◆ **REQUIRED WORK**
Although the data below holds other lines too, output only those from the line with "else cur :: splitFrom" up to and including the line with "(** [l.includes(w)] on", exactly as they appear.

/---

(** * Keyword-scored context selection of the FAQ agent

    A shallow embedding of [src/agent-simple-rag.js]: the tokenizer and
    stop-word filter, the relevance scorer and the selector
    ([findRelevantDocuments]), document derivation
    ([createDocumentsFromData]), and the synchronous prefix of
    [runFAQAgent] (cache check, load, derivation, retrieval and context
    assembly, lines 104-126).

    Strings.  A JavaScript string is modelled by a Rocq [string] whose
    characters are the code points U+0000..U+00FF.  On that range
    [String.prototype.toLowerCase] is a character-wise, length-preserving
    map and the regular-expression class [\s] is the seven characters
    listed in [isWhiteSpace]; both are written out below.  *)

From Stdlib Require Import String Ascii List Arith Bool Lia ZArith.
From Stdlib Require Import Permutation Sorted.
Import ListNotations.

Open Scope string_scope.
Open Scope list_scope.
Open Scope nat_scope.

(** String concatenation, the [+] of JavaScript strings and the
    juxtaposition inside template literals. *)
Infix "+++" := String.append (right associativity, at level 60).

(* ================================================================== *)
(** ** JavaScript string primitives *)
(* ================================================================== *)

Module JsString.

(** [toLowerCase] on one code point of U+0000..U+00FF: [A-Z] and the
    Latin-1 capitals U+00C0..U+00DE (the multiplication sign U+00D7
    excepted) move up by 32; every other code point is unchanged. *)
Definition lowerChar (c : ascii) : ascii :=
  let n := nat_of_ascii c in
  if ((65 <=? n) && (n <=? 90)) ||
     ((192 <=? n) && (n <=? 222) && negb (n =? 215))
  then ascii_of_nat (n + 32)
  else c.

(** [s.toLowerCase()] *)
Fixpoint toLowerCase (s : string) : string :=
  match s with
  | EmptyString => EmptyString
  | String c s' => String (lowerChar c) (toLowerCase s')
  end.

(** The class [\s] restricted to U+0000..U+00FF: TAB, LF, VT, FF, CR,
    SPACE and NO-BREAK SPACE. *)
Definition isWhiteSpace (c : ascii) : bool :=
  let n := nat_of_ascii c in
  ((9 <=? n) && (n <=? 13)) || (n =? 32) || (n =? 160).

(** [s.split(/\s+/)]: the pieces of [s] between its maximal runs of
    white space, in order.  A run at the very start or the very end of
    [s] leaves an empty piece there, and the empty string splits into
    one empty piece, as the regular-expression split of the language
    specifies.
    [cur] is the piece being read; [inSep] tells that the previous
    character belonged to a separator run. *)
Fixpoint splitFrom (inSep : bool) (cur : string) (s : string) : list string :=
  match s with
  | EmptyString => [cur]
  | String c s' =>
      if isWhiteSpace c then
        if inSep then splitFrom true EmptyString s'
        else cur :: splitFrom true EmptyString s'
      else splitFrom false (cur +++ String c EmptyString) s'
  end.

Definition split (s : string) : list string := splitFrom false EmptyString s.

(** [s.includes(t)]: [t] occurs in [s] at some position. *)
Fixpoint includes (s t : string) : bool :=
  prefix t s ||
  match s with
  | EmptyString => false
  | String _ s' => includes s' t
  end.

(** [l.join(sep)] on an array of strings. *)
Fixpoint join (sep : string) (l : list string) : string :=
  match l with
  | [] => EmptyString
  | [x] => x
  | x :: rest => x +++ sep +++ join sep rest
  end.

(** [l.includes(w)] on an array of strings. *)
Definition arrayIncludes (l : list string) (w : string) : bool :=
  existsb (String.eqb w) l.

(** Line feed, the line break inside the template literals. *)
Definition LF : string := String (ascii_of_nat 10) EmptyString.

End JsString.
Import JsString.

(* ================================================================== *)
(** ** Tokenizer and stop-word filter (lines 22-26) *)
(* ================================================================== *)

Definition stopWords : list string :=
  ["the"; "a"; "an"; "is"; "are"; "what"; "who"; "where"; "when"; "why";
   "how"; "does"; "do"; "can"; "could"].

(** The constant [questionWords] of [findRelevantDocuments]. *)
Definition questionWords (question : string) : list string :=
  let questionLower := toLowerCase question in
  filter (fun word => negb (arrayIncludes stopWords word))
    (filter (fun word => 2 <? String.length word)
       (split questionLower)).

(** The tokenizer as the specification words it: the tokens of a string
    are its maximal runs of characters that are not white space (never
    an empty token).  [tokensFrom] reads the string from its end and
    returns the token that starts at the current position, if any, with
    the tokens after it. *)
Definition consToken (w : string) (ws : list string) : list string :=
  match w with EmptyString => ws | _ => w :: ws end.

\---

◆ **WRITTEN ANSWER**
        else cur :: splitFrom true EmptyString s'
      else splitFrom false (cur +++ String c EmptyString) s'
  end.

Definition split (s : string) : list string := splitFrom false EmptyString s.

(** [s.includes(t)]: [t] occurs in [s] at some position. *)
Fixpoint includes (s t : string) : bool :=
  prefix t s ||
  match s with
  | EmptyString => false
  | String _ s' => includes s' t
  end.

(** [l.join(sep)] on an array of strings. *)
Fixpoint join (sep : string) (l : list string) : string :=
  match l with
  | [] => EmptyString
  | [x] => x
  | x :: rest => x +++ sep +++ join sep rest
  end.

(** [l.includes(w)] on an array of strings. *)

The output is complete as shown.